* Exercise brief
Exactly the lines from the first line of the listing through the line containing "Definition intoInt64 (z" should appear in the output, unchanged.

* Study material
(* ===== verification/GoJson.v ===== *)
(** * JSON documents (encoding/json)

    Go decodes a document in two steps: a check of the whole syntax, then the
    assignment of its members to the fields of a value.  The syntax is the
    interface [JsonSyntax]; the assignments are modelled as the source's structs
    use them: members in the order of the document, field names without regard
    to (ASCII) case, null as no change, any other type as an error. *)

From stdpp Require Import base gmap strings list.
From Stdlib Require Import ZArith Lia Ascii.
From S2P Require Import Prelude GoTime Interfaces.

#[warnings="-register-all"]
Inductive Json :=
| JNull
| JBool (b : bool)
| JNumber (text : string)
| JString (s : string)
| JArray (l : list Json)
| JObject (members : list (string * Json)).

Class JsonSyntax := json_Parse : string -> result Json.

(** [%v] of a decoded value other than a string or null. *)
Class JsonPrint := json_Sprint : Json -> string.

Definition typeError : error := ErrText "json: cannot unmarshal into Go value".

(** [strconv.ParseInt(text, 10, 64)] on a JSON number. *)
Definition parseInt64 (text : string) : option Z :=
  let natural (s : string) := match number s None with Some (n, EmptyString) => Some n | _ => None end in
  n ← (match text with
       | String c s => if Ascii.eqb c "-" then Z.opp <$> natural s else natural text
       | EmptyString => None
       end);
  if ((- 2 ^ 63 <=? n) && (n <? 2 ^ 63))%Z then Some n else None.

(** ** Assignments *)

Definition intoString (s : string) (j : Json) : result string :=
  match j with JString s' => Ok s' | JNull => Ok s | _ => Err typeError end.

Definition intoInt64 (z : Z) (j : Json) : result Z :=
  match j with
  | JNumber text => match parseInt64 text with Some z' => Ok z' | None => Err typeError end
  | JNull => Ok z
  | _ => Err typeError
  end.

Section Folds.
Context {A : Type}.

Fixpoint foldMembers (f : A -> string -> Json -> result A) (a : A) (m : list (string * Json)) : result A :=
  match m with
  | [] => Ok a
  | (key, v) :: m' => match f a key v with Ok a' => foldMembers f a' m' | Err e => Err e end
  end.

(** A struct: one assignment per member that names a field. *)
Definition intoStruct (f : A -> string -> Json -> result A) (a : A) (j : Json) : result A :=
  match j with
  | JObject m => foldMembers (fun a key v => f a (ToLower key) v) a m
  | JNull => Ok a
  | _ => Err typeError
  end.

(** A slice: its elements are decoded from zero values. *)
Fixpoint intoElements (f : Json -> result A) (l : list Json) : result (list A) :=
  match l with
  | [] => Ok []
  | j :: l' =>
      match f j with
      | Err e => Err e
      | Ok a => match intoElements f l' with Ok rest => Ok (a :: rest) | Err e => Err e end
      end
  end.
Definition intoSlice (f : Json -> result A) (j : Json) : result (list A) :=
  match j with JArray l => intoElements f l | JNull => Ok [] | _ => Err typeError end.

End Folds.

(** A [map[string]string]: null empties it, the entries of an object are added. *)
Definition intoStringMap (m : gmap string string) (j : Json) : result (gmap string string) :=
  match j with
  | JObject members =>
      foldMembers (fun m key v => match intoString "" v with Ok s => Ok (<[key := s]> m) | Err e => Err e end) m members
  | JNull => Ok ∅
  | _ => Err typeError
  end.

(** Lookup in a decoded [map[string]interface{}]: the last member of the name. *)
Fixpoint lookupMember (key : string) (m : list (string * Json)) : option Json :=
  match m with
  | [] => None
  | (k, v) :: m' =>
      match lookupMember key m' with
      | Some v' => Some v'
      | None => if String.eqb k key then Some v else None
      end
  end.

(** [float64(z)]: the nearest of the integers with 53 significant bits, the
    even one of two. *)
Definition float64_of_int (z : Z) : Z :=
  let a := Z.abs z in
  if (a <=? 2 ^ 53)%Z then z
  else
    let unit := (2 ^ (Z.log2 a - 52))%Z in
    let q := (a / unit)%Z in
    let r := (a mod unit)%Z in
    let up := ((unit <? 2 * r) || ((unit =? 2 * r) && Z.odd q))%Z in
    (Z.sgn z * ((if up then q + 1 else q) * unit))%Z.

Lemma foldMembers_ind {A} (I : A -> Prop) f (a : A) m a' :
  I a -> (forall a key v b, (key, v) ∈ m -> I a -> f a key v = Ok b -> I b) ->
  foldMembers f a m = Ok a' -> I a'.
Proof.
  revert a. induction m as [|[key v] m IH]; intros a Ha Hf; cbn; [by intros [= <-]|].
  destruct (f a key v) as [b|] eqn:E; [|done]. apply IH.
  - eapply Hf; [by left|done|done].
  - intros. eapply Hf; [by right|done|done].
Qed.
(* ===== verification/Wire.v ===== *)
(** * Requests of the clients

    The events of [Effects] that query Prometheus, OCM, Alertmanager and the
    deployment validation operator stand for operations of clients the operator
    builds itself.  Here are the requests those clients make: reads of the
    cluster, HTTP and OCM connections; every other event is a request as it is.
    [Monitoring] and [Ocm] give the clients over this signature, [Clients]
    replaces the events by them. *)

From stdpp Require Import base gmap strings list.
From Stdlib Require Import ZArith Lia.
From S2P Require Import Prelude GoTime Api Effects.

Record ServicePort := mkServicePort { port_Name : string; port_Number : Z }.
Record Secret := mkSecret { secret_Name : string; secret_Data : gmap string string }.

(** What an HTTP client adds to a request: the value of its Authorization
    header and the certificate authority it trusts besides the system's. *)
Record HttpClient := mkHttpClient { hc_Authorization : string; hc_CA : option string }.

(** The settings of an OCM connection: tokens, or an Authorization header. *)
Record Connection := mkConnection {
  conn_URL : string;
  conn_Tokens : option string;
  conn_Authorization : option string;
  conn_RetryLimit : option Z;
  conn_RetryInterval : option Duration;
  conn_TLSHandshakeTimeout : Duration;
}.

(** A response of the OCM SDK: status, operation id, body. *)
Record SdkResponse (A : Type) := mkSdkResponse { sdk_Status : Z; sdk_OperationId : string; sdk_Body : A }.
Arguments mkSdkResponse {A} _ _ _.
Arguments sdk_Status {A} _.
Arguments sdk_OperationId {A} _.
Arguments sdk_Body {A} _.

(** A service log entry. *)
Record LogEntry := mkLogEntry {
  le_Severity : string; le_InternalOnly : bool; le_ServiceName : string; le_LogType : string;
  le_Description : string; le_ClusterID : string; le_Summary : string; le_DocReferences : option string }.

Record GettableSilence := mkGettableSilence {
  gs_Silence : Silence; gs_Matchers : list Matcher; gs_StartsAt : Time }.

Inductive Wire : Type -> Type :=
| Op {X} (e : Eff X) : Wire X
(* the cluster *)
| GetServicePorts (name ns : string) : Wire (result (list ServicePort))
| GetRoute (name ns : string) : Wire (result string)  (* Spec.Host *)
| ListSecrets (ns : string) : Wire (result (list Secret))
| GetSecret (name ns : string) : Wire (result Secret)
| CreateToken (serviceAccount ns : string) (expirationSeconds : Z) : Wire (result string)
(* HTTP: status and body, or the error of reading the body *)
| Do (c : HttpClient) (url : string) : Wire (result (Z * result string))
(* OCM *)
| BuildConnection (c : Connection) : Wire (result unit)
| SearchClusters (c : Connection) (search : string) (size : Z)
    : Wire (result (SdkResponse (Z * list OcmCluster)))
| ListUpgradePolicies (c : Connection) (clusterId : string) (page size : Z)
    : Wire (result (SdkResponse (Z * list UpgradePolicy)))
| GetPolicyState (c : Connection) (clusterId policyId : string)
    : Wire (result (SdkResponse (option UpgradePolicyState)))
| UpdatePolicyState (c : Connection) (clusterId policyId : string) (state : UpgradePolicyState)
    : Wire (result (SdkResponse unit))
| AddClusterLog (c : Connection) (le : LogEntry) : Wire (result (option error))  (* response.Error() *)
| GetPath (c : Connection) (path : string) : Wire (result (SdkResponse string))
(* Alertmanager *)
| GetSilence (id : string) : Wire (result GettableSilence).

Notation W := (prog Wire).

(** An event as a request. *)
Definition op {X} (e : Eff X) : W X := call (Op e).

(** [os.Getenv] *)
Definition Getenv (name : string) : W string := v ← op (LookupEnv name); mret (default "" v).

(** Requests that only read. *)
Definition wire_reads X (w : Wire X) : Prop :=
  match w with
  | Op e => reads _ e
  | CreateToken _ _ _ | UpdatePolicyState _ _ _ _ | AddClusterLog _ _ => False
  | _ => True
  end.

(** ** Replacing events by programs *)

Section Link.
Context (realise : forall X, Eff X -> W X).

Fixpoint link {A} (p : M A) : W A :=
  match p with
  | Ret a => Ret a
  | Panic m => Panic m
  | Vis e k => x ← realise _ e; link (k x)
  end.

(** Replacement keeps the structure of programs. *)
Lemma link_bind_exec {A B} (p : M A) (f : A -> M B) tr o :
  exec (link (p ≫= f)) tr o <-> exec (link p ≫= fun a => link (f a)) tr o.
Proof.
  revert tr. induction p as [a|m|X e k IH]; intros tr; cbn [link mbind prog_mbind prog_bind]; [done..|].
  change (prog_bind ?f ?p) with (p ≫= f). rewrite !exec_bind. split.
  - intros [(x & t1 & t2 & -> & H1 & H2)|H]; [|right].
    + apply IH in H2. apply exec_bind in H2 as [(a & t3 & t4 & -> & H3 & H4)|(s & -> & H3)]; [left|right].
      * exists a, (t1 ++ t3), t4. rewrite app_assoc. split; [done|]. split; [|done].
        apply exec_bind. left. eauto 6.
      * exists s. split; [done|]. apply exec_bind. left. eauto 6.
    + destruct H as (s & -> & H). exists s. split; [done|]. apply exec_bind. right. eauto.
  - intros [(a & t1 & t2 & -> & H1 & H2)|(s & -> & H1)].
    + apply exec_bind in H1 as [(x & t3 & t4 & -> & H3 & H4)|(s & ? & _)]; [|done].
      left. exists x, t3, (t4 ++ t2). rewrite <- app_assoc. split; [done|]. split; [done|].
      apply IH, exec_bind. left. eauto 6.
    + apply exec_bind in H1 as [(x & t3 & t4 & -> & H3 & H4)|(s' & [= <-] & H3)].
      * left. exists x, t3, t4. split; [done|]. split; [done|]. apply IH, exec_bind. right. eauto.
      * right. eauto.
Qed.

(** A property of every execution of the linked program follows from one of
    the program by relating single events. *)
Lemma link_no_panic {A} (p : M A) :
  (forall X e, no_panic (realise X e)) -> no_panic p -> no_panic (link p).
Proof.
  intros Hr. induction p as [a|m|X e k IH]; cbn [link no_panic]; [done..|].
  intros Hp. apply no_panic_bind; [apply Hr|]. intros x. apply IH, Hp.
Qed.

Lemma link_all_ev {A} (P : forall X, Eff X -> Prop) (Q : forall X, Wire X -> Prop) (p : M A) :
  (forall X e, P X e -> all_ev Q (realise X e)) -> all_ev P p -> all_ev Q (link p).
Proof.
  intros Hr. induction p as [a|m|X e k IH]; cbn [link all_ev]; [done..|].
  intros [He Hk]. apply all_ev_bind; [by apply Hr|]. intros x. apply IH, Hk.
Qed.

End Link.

* Exercise output
(* ===== verification/GoJson.v ===== *)
(** * JSON documents (encoding/json)

    Go decodes a document in two steps: a check of the whole syntax, then the
    assignment of its members to the fields of a value.  The syntax is the
    interface [JsonSyntax]; the assignments are modelled as the source's structs
    use them: members in the order of the document, field names without regard
    to (ASCII) case, null as no change, any other type as an error. *)

From stdpp Require Import base gmap strings list.
From Stdlib Require Import ZArith Lia Ascii.
From S2P Require Import Prelude GoTime Interfaces.

#[warnings="-register-all"]
Inductive Json :=
| JNull
| JBool (b : bool)
| JNumber (text : string)
| JString (s : string)
| JArray (l : list Json)
| JObject (members : list (string * Json)).

Class JsonSyntax := json_Parse : string -> result Json.

(** [%v] of a decoded value other than a string or null. *)
Class JsonPrint := json_Sprint : Json -> string.

Definition typeError : error := ErrText "json: cannot unmarshal into Go value".

(** [strconv.ParseInt(text, 10, 64)] on a JSON number. *)
Definition parseInt64 (text : string) : option Z :=
  let natural (s : string) := match number s None with Some (n, EmptyString) => Some n | _ => None end in
  n ← (match text with
       | String c s => if Ascii.eqb c "-" then Z.opp <$> natural s else natural text
       | EmptyString => None
       end);
  if ((- 2 ^ 63 <=? n) && (n <? 2 ^ 63))%Z then Some n else None.

(** ** Assignments *)

Definition intoString (s : string) (j : Json) : result string :=
  match j with JString s' => Ok s' | JNull => Ok s | _ => Err typeError end.

Definition intoInt64 (z : Z) (j : Json) : result Z :=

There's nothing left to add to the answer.